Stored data
Lemma BuildPath_cycleState t st path st' :
  BuildPath itemMap t st path st' ->
  target_id A ∉ visited st -> target_id B ∉ visited st ->
  cycleState A B (pathMap st) ->
  cycleState A B (pathMap st')
  /\ (t = target_id A \/ t = target_id B ->
      is_Some (pathMap st' !! target_id A)).
Proof.
  induction 1 as [t st path Hmemo|t st Hmemo Hvis|t st Hmemo Hvis Hitem
                 |t st item Hmemo Hvis Hitem Hpar
                 |t st item parent pp st2 Hmemo Hvis Hitem Hpar Hsub IH];
    intros HvA HvB Hc; simpl.
  - split; [done|]. intros [->| ->]; [eauto|].
    destruct Hc as [[_ ?]|[[? _]|[? _]]]; [congruence|eauto|eauto].
  - split; [done|]. intros [->| ->]; done.
  - split; [done|]. intros [->| ->]; congruence.
  - assert (t <> target_id A) by (intros ->; congruence).
    assert (t <> target_id B) by (intros ->; congruence).
    split; [by apply cycleState_insert_other|]. intros [?|?]; done.
  - destruct (decide (t = target_id A)) as [->|HnA].
    { assert (HmB : pathMap st !! target_id B = None).
      { destruct Hc as [[_ ?]|[[? _]|[? _]]]; [done|congruence|congruence]. }
      pose proof (BuildPath_enters_cycle A B st _ _ HA HB HAB HpA HpB
                    (BP_climb _ _ _ _ _ _ _ Hmemo Hvis Hitem Hpar Hsub)
                    Hmemo HmB HvA HvB) as Heq.
      simpl in Heq. rewrite Heq. split.
      - right; left. rewrite lookup_insert_eq.
        rewrite lookup_insert_ne by done. by rewrite lookup_insert_eq.
      - intros _. rewrite lookup_insert_eq. eauto. }
    destruct (decide (t = target_id B)) as [->|HnB].
    { assert (HmA : pathMap st !! target_id A = None).
      { destruct Hc as [[? _]|[[_ ?]|[_ ?]]]; [done|congruence|congruence]. }
      pose proof (BuildPath_enters_cycle B A st _ _ HB HA
                    (not_eq_sym HAB) HpB HpA
                    (BP_climb _ _ _ _ _ _ _ Hmemo Hvis Hitem Hpar Hsub)
                    Hmemo HmA HvB HvA) as Heq.
      simpl in Heq. rewrite Heq. split.
      - right; right. rewrite lookup_insert_ne by done.
        rewrite !lookup_insert_eq. done.
      - intros _. rewrite lookup_insert_ne by done.
        rewrite lookup_insert_eq. eauto. }
    destruct IH as [Hc2 _]; [simpl; set_solver|simpl; set_solver|done|].
    split; [by apply cycleState_insert_other|]. intros [?|?]; done.
Qed.
End TwoNodeCycle.

Section WholeRun.

Lemma buildItemMap_from_lookup items (m : gmap string Item) k item :
  fold_left (fun m item => <[target_id item := item]> m) items m !! k
    = Some item ->
  (item ∈ items /\ target_id item = k) \/ m !! k = Some item.
Proof.
  revert m. induction items as [|x items IH]; intros m; simpl; [by right|].
  intros Hk. destruct (IH _ Hk) as [[Hin Hid]|Hm].
  - left. split; [by right|done].
  - destruct (decide (target_id x = k)) as [Heq|Hne].
    + rewrite Heq, lookup_insert_eq in Hm. simplify_eq.
      left. split; [by left|done].
    + rewrite lookup_insert_ne in Hm by done. by right.
Qed.

Lemma buildItemMap_from_keeps items (m : gmap string Item) k :
  is_Some (m !! k) ->
  is_Some (fold_left (fun m item => <[target_id item := item]> m) items m
             !! k).
Proof.
  revert m. induction items as [|x items IH]; intros m Hm; simpl; [done|].
  apply IH. destruct (decide (target_id x = k)) as [->|Hne].
  - rewrite lookup_insert_eq. eauto.
  - by rewrite lookup_insert_ne.
Qed.

Lemma buildItemMap_from_fresh items (m : gmap string Item) k :
  k ∉ map target_id items ->
  fold_left (fun m item => <[target_id item := item]> m) items m !! k
    = m !! k.
Proof.
  revert m. induction items as [|x items IH]; intros m Hk; simpl; [done|].
  simpl in Hk. apply not_elem_of_cons in Hk as [Hne Hk].
  rewrite IH by done. by rewrite lookup_insert_ne.
Qed.

Lemma buildItemMap_lookup items k item :
  buildItemMap items !! k = Some item ->
  item ∈ items /\ target_id item = k.
Proof.
  intros Hk. destruct (buildItemMap_from_lookup _ _ _ _ Hk) as [?|Hm];
    [done|]. by rewrite lookup_empty in Hm.
Qed.

Lemma buildItemMap_known items item :
  item ∈ items -> is_Some (buildItemMap items !! target_id item).
Proof.
  unfold buildItemMap. generalize (∅ : gmap string Item).
  induction items as [|x items IH]; intros m Hin; [by inversion Hin|].
  simpl. apply elem_of_cons in Hin as [->|Hin]; [|by apply IH].
  apply buildItemMap_from_keeps. rewrite lookup_insert_eq. eauto.
Qed.

Lemma buildItemMap_unique items item :
  NoDup (map target_id items) -> item ∈ items ->
  buildItemMap items !! target_id item = Some item.
Proof.
  unfold buildItemMap. generalize (∅ : gmap string Item).
  induction items as [|x items IH]; intros m Hnd Hin; [by inversion Hin|].
  simpl in *. apply NoDup_cons in Hnd as [Hx Hnd].
  apply elem_of_cons in Hin as [->|Hin]; [|by apply IH].
  rewrite buildItemMap_from_fresh by done. by rewrite lookup_insert_eq.
Qed.

Lemma buildItemMap_size items :
  size (dom (buildItemMap items)) <= length items.
Proof.
  unfold buildItemMap.
  assert (Hgen : forall m : gmap string Item,
    size (dom (fold_left (fun m item => <[target_id item := item]> m)
                 items m)) <= size (dom m) + length items).
  { induction items as [|x items IH]; intros m; simpl; [lia|].
    etrans; [apply IH|]. rewrite dom_insert_L.
    pose proof (size_union_alt {[target_id x]} (dom m)) as Hu.
    assert (size (dom m ∖ {[target_id x]}) <= size (dom m))
      by (apply subseteq_size; set_solver).
    rewrite size_singleton in Hu. lia. }
  specialize (Hgen ∅). rewrite dom_empty_L, size_empty in Hgen. lia.
Qed.

Variable itemMap : gmap string Item.
Variable fuel : nat.

Lemma buildAll_cons item items st :
  buildAll fuel itemMap (item :: items) st =
  match buildPath fuel itemMap (target_id item) (freshClimb st) with
  | Some (_, st') => buildAll fuel itemMap items st'
  | None => None
  end.
Proof.
  unfold buildAll. simpl.
  destruct (buildPath fuel itemMap (target_id item) _) as [[p st']|];
    [done|].
  induction items as [|x items IH]; [done|]. simpl. exact IH.
Qed.

Lemma buildAll_terminates items st :
  size (dom itemMap) < fuel -> is_Some (buildAll fuel itemMap items st).
Proof.
  intros Hfuel. revert st.
  induction items as [|x items IH]; intros st; [by eexists|].
  rewrite buildAll_cons.
  destruct (buildPath_terminates itemMap fuel (target_id x) (freshClimb st))
    as [[p st'] ->]; [|apply IH].
  simpl. replace (dom itemMap ∖ ∅) with (dom itemMap) by set_solver. done.
Qed.

(** A property of the memo table kept by every top-level call is kept
    by the whole loop. *)
Lemma buildAll_invariant (P : gmap string (list string) -> Prop) items st st' :
  (forall t s path s',
      BuildPath itemMap t s path s' -> visited s = ∅ ->
      P (pathMap s) -> P (pathMap s')) ->
  buildAll fuel itemMap items st = Some st' ->
  P (pathMap st) -> P (pathMap st').
Proof.
  intros Hstep. revert st.
  induction items as [|x items IH]; intros st Hrun HP.
  { by inversion Hrun; subst. }
  rewrite buildAll_cons in Hrun.
  destruct (buildPath fuel itemMap (target_id x) (freshClimb st))
    as [[p s1]|] eqn:Hcall; [|done].
  apply buildPath_BuildPath in Hcall.
  eapply IH; [done|]. by eapply Hstep; [done|done|].
Qed.

Lemma buildAll_keeps items st st' k v :
  buildAll fuel itemMap items st = Some st' ->
  pathMap st !! k = Some v -> pathMap st' !! k = Some v.
Proof.
  apply (buildAll_invariant (fun pm => pm !! k = Some v)).
  intros t s path s' Hrun _ Hk.
  by apply (BuildPath_frame _ _ _ _ _ Hrun).
Qed.

Lemma buildAll_covers items st st' item :
  buildAll fuel itemMap items st = Some st' ->
  item ∈ items -> is_Some (itemMap !! target_id item) ->
  is_Some (pathMap st' !! target_id item).
Proof.
  revert st. induction items as [|x items IH]; intros st Hrun Hin Hknown;
    [by inversion Hin|].
  rewrite buildAll_cons in Hrun.
  destruct (buildPath fuel itemMap (target_id x) (freshClimb st))
    as [[p s1]|] eqn:Hcall; [|done].
  apply elem_of_cons in Hin as [->|Hin]; [|by eapply IH].
  apply buildPath_BuildPath in Hcall.
  apply BuildPath_stored in Hcall; [|done|set_solver].
  exists p. by eapply buildAll_keeps.
Qed.
End WholeRun.

Lemma empty_wellShaped itemMap : wellShaped itemMap ∅.
Proof. intros k path Hk. by rewrite lookup_empty in Hk. Qed.

Lemma empty_soundFor itemMap : soundFor itemMap ∅.
Proof.
  split.
  - intros k [x Hx]. by rewrite lookup_empty in Hx.
  - intros k q v _ Hk. by rewrite lookup_empty in Hk.
Qed.

Lemma buildPathMap_run_terminates items :
  is_Some (buildPathMap_run items).
Proof.
  apply buildAll_terminates.
  pose proof (buildItemMap_size items). lia.
Qed.

(** C1, as stated, fails: on the two-node cycle [A <-> B] the map returned
    by [buildPathMap] does not hold the empty path for both nodes (it holds
    [["b"; "a"]] for [A] and [["b"]] for [B]). *)
Lemma buildPathMap_cycle_paths_not_empty :
  ~ (exists pm, buildPathMap twoCycle = Some pm
                /\ pm !! "A" = Some [] /\ pm !! "B" = Some []).
Proof.
  intros (pm & Hrun & HA & _).
  assert (Heval : (fun m => m !! "A") <$> buildPathMap twoCycle
                  = Some (Some ["b"; "a"])) by (vm_compute; reflexivity).
  rewrite Hrun in Heval. simpl in Heval. congruence.
Qed.

(** C1 (amended): for every collection that contains a two-node parent
    cycle [A <-> B], [buildPathMap] terminates without throwing; the memo
    table holds a non-empty path for both nodes of the cycle, namely
    [[name B; name A]] and [[name B]] when the cycle is entered at [A], or
    [[name A]] and [[name A; name B]] when it is entered at [B]; and every
    node whose parent links end (at a root or at an unknown parent) is
    stored with its full root-to-node name path. *)
Theorem buildPathMap_two_node_cycle (items : list Item) (A B : Item) :
  NoDup (map target_id items) ->
  A ∈ items -> B ∈ items ->
  target_id A <> target_id B ->
  parentRef A = Some (target_id B) ->
  parentRef B = Some (target_id A) ->
  exists pm,
    buildPathMap items = Some pm
    /\ ((pm !! target_id A = Some [name B; name A]
         /\ pm !! target_id B = Some [name B])
        \/ (pm !! target_id A = Some [name A]
            /\ pm !! target_id B = Some [name A; name B]))
    /\ (forall t path,
          rootPath (buildItemMap items) t path -> pm !! t = Some path).
Proof.
  intros Hnd HinA HinB HAB HpA HpB.
  destruct (buildPathMap_run_terminates items) as [st Hrun].
  exists (pathMap st). unfold buildPathMap. rewrite Hrun.
  split; [done|].
  unfold buildPathMap_run in Hrun.
  pose proof (buildItemMap_unique _ _ Hnd HinA) as HA.
  pose proof (buildItemMap_unique _ _ Hnd HinB) as HB.
  split.
  - assert (Hc : cycleState A B (pathMap st)).
    { eapply (buildAll_invariant _ _ (cycleState A B)); [|exact Hrun|].
      - intros t s path s' Hcall Hvis Hc.
        apply (BuildPath_cycleState _ A B HA HB HAB HpA HpB _ _ _ _ Hcall);
          [rewrite Hvis; set_solver|rewrite Hvis; set_solver|done].
      - left. split; apply lookup_empty. }
    destruct (buildAll_covers _ _ _ _ _ A Hrun HinA) as [x Hx]; [eauto|].
    destruct Hc as [[? _]|[?|?]]; [congruence|by left|by right].
  - intros t path Hpath.
    assert (Hs : soundFor (buildItemMap items) (pathMap st)).
    { eapply (buildAll_invariant _ _ (soundFor (buildItemMap items)));
        [|exact Hrun|apply empty_soundFor].
      intros u s p s' Hcall Hvis Hs.
      apply (BuildPath_sound _ _ _ _ _ Hcall Hs).
      intros ? ? v Hv. rewrite Hvis in Hv. set_solver. }
    assert (Hknown : exists item, buildItemMap items !! t = Some item)
      by (inversion Hpath; eauto).
    destruct Hknown as [item Hitem].
    destruct (buildItemMap_lookup _ _ _ Hitem) as [Hin <-].
    destruct (buildAll_covers _ _ _ _ _ item Hrun Hin) as [v Hv]; [eauto|].
    destruct Hs as [_ Hs]. by rewrite Hv, (Hs _ _ _ Hpath Hv).
Qed.

Lemma buildPathMap_two_node_cycle_witness :
  exists pm,
    buildPathMap cyclicItems = Some pm
    /\ ((pm !! "A" = Some ["b"; "a"] /\ pm !! "B" = Some ["b"])
        \/ (pm !! "A" = Some ["a"] /\ pm !! "B" = Some ["a"; "b"]))
    /\ (forall t path,
          rootPath (buildItemMap cyclicItems) t path -> pm !! t = Some path).
Proof.
  apply (buildPathMap_two_node_cycle cyclicItems
           {| target_id := "A"; parent_id := Some "B"; name := "a" |}
           {| target_id := "B"; parent_id := Some "A"; name := "b" |}).
  - apply (bool_decide_unpack _). vm_compute. reflexivity.
  - apply (bool_decide_unpack _). vm_compute. reflexivity.
  - apply (bool_decide_unpack _). vm_compute. reflexivity.
  - simpl. discriminate.
  - reflexivity.
  - reflexivity.
Defined.

Lemma buildItemMap_from_last items (m : gmap string Item) k reg :
  fold_left (fun m item => <[target_id item := item]> m) items m !! k
    = Some reg ->
  (exists before after,
     items = before ++ reg :: after /\ target_id reg = k
     /\ k ∉ map target_id after)
  \/ (m !! k = Some reg /\ k ∉ map target_id items).
Proof.
  revert m. induction items as [|x items IH]; intros m Hk; simpl in *.
  { right. split; [done|]. apply not_elem_of_nil. }
  destruct (IH _ Hk) as [(before & after & -> & Hid & Hlast)|[Hm Hfresh]].
  - left. by exists (x :: before), after.
  - destruct (decide (target_id x = k)) as [Heq|Hne].
    + rewrite Heq, lookup_insert_eq in Hm. simplify_eq.
      left. by exists [], items.
    + rewrite lookup_insert_ne in Hm by done.
      right. split; [done|]. apply not_elem_of_cons. split; [congruence|done].
Qed.

(** The item registered under an id is the last item of the list that
    carries it. *)
Lemma buildItemMap_last items k reg :
  buildItemMap items !! k = Some reg ->
  exists before after,
    items = before ++ reg :: after /\ target_id reg = k
    /\ k ∉ map target_id after.
Proof.
  intros Hk. destruct (buildItemMap_from_last _ _ _ _ Hk) as [?|[Hm _]];
    [done|]. by rewrite lookup_empty in Hm.
Qed.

- WHAT TO DO: From the records above, copy each line where the word "freshClimb" can be found.

- THE COMPLETED TASK:
  match buildPath fuel itemMap (target_id item) (freshClimb st) with
  destruct (buildPath_terminates itemMap fuel (target_id x) (freshClimb st))
  destruct (buildPath fuel itemMap (target_id x) (freshClimb st))
  destruct (buildPath fuel itemMap (target_id x) (freshClimb st))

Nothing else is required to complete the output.